> [WHAT IS REQUIRED] The answer must be one number: the count of lines in the data below that include "exists".

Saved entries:
(* ===== verification/RemoteRange.v ===== *)
(** * One range of a remote edit

    What the body of the loop over the ranges does to the document: it passes the text before
    the range, and what comes after the edit at its start, inserts the new text and deletes
    what its replica saw in the range. *)

From stdpp Require Import sets gmap.
From S2P Require Import Prelude Ord Clock SumTree SumTreeFacts SeekSpec Cursor CursorFacts SeekFacts Locator UndoMap Patch PatchFacts Bitmap Utf8 Point TextSummary Chunk ChunkFacts Rope RopeFacts RopeSlices KeyedTree History Fragments BufferEdit EditIndex EditFacts LocalEdit Anchor RemoteEdit Doc RemoteWalk RemoteSteps.
Local Open Scope N_scope.

Section range.
Context (V D : srope) (F : fragment_tree) (v : Global) (undos : UndoMap) (ts : Lamport) (G : grounds V D F v undos ts).
Context (B : N) (HB : B <= MAX_CHUNKS).
Abbreviation seen f := (global_observed v (f_timestamp f)).
Abbreviation full := (full_text v).
Abbreviation core := (remote_core V D F v).
Abbreviation room := (EditFacts.room B).
Abbreviation left_of := (leftover F v).
Abbreviation is_taken := (taken V D).
Abbreviation inv := (remote_inv V D F v ts).

(** The start of the range has been reached, or lies within the fragment at the cursor. *)
Definition inside (rps : pieces) (g : list N) : Prop := g = [] ∨ ∃ h x3 rest, rps = (h, g ++ x3) :: rest ∧ seen h = true ∧ g ≠ [] ∧ x3 ≠ [].

(** If the range begins where the fragment ends, the fragment is kept. *)
Lemma finish_fragment_spec ins st bps aps nps x1 cps rps g q k :
  inv ins st bps aps nps x1 cps rps → full rps = g ++ q → near v rps g → room nps aps k →
  ok_with (finish_fragment (Sl:=list N) v st (byte_len (full cps) + byte_len g)) (fun st' => ∃ bps' aps' nps' x1' cps' rps' p m g',
    inv ins st' bps' aps' nps' x1' cps' rps' ∧ passed v cps nps rps cps' nps' rps' p m ∧ g = m ++ g' ∧
    pass v (byte_len g) (doc rps) = (p ++ (pass v (byte_len g') (doc rps')).1, (pass v (byte_len g') (doc rps')).2) ∧
    inside rps' g' ∧ room nps' aps' k).
Proof using All.
  intros H Eg Hn Hr. pose proof (ri_core H) as Hc. unfold finish_fragment. rewrite (core_full_end G Hc), (rc_start Hc). cbn [mbind outcome_bind].
  assert (Hstay : inside rps g → ∃ bps' aps' nps' x1' cps' rps' p m g',
    inv ins st bps' aps' nps' x1' cps' rps' ∧ passed v cps nps rps cps' nps' rps' p m ∧ g = m ++ g' ∧
    pass v (byte_len g) (doc rps) = (p ++ (pass v (byte_len g') (doc rps')).1, (pass v (byte_len g') (doc rps')).2) ∧ inside rps' g' ∧ room nps' aps' k).
  { intros Hin. exists bps, aps, nps, x1, cps, rps, [], [], g. split_and!; [done|apply passed_refl|done|by destruct (pass v _ _)|done|done]. }
  destruct (decide (g = [])) as [->|Hg].
  { change (byte_len []) with 0. rewrite N.add_0_r. destruct (N.eqb_spec (byte_len (full (cps ++ take 1 rps))) (byte_len (full cps))) as [->|_].
    - rewrite N.ltb_irrefl. apply Hstay. by left.
    - apply Hstay. by left. }
  destruct (near_head Eg Hn Hg) as (h & x3 & rest & -> & Hs & ->). cbn [take]. rewrite take_0, full_snoc, Hs, !byte_len_app.
  pose proof (nonempty_bytes g Hg). destruct (decide (x3 = [])) as [->|Hx3].
  - change (byte_len []) with 0. rewrite N.add_0_r, N.eqb_refl, (proj2 (N.ltb_lt _ _)) by lia. cbn [andb]. rewrite app_nil_r in *.
    pose proof (keep_rest V D F v undos ts G B HB ins st bps aps nps x1 cps h g rest k H Hs Hr) as Hk. rewrite full_snoc, Hs, byte_len_app in Hk.
    destruct (current_part st _) as [suffix|]; [|done]. cbn [mbind outcome_bind] in *. destruct (push_piece st suffix _) as [st1|]; [|done]. cbn [mbind outcome_bind] in *.
    destruct (cursor_next _ _) as [c|]; [|done]. cbn [mbind outcome_bind ok_with fst snd] in *. destruct Hk as (bps' & Eo & Hinv & Hp & Hr').
    rewrite Eo. cbn [mbind outcome_bind ok_with]. exists bps', rest, (nps ++ [(part h g, g)]), [], bps', rest, (piece_atoms (h, g)), g, [].
    split_and!; [exact (Hinv 0)|done|by rewrite app_nil_r| |by left|done]. rewrite doc_cons. unfold piece_atoms at 1. cbn [fst snd].
    rewrite pass_atoms by done. change (byte_len []) with 0. rewrite pass_0. cbn [fst snd]. by rewrite app_nil_r.
  - pose proof (nonempty_bytes x3 Hx3). rewrite (proj2 (N.eqb_neq _ _)) by lia. apply Hstay. right. by exists h, x3, rest.
Qed.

> [ANSWER FOR THE TASK] 3